We blew it. The rich guys took what they wanted and left us with the stuff they didn’t like. That’s why the job creators created jobs that relied on social services, paid for by taxes, to make life livable.

In Alabama, in 2005, 4,700 children of Walmart employees were enrolled in Medicaid. According to The Atlantic magazine, 41% of SNAP beneficiaries lived in households with partially- or fully-employed workers. The web site GoodJobsFirst reported on other states where fully employed persons qualified for Medicaid; for example Ohio (2013) “For Medicaid, Walmart was first with 13,141 employees, followed by McDonald’s (11,446), Yum! Brands (6,596) and Wendy’s (5,620). For food stamps, McDonald’s was first with 9,316, followed by Walmart (8,565), Yum! Brands (5,286) and Wendy’s (4,623).” Meanwhile, Michael Duke, the CEO of Walmart, is paid $17.6 million a year according to CNN Money, or as much as 796 typical employees. If health insurance seems expensive, consider that Stephen Hemsley of UnitedHealth Group is paid $13.4 million, equal to 218 typical employees.

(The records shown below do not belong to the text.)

Lemma scripts_have_only_server_lines_witness :
  ∃ l, script preseed_request l ∧ "chain http://10.0.0.1:8090/api/v1/discovery.ipxe?mac=${net0/mac}&smbios_uuid=${uuid}&architecture=${buildarch:uristring}&firmware=${platform:uristring}&secure_boot=${efi/SecureBoot:hex}&setup_mode=${efi/SetupMode:hex} || goto discovery_failed" ∈ l.
Proof.
  destruct (serve (handle sample_server no_fetch Bootstrap preseed_request) sample_env true 0 db_debian_armed) as [p db'] eqn:Hs.
  assert (p_Status p = StatusOK ∧ p_Body p = p_Body (write_text (bootstrap_lines preseed_request))) as [Hok Hb].
  { change p with (p, db').1. rewrite <- Hs. split; vm_compute; reflexivity. }
  destruct (scripts_have_only_server_lines sample_server no_fetch sample_env true Bootstrap preseed_request db_debian_armed p db'
    ltac:(by_decide) Hs Hok) as (l & t & Hl & Ht & Hsp).
  exists l. split; [exact Hl|]. assert (l ++ [""] = bootstrap_lines preseed_request ++ [""]) as E.
  { rewrite <- Hsp. rewrite Hb in Ht. injection Ht as <-. vm_compute. reflexivity. }
  apply (app_inj_2 l (bootstrap_lines preseed_request)) in E as [-> _]; [|reflexivity]. by_decide.
Defined.

Lemma listeners_expose_witness :
  pattern_matches "POST /api/v1/installations/{id}/trust/enroll" "/api/v1/installations/i_1/trust/enroll" = true ∧
  pxeSurface "/api/v1/installations/i_1/trust/enroll" ≠ Serves.
Proof.
  split; [reflexivity|]. intros Hs.
  apply (listeners_expose TrustEnroll "POST /api/v1/installations/{id}/trust/enroll" "/api/v1/installations/i_1/trust/enroll"
    eq_refl eq_refl) in Hs. revert Hs. by_decide.
Defined.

CNN Money also compared the salaries of workers at Wendy’s ($7.35 an hour), Wal-Mart ($9.40) and Costco ($22.80), but since Costco’s sales per employee are double those of Walmart, the effective cost of labor is a lot closer than it looks. CNN attributes the higher sales to better employee morale, which seems reasonable enough.

This is what we get from our experiment with trickle down economics, that old saw, “socialism for the rich, capitalism for the poor.”

We are finally starting to understand the results of inequality, first with Prof. Joseph Stiglitz valuable book The Price of Inequality: How Today’s Divided Society Endangers Our Future, Pope Francis’ first papal exhortation, which specifically addressed economics: “...some people continue to defend trickle-down theories which assume that economic growth, encouraged by a free market, will inevitably succeed in bringing about greater justice and inclusiveness in the world. This opinion, which has never been confirmed by the facts, expresses a crude and naive trust in the goodness of those wielding economic power ...” And finally President Obama’s economic speech: “... this increasing inequality is most pronounced in our country. And it challenges the very essence of who we are as a people ...”

Trickle down economics was our second Great Experiment, Prohibition being the first, and both were disasters. The problem is, getting us back to where we were in 1950 will take political will, and that may be a problem since we left all the resources with the wrong people.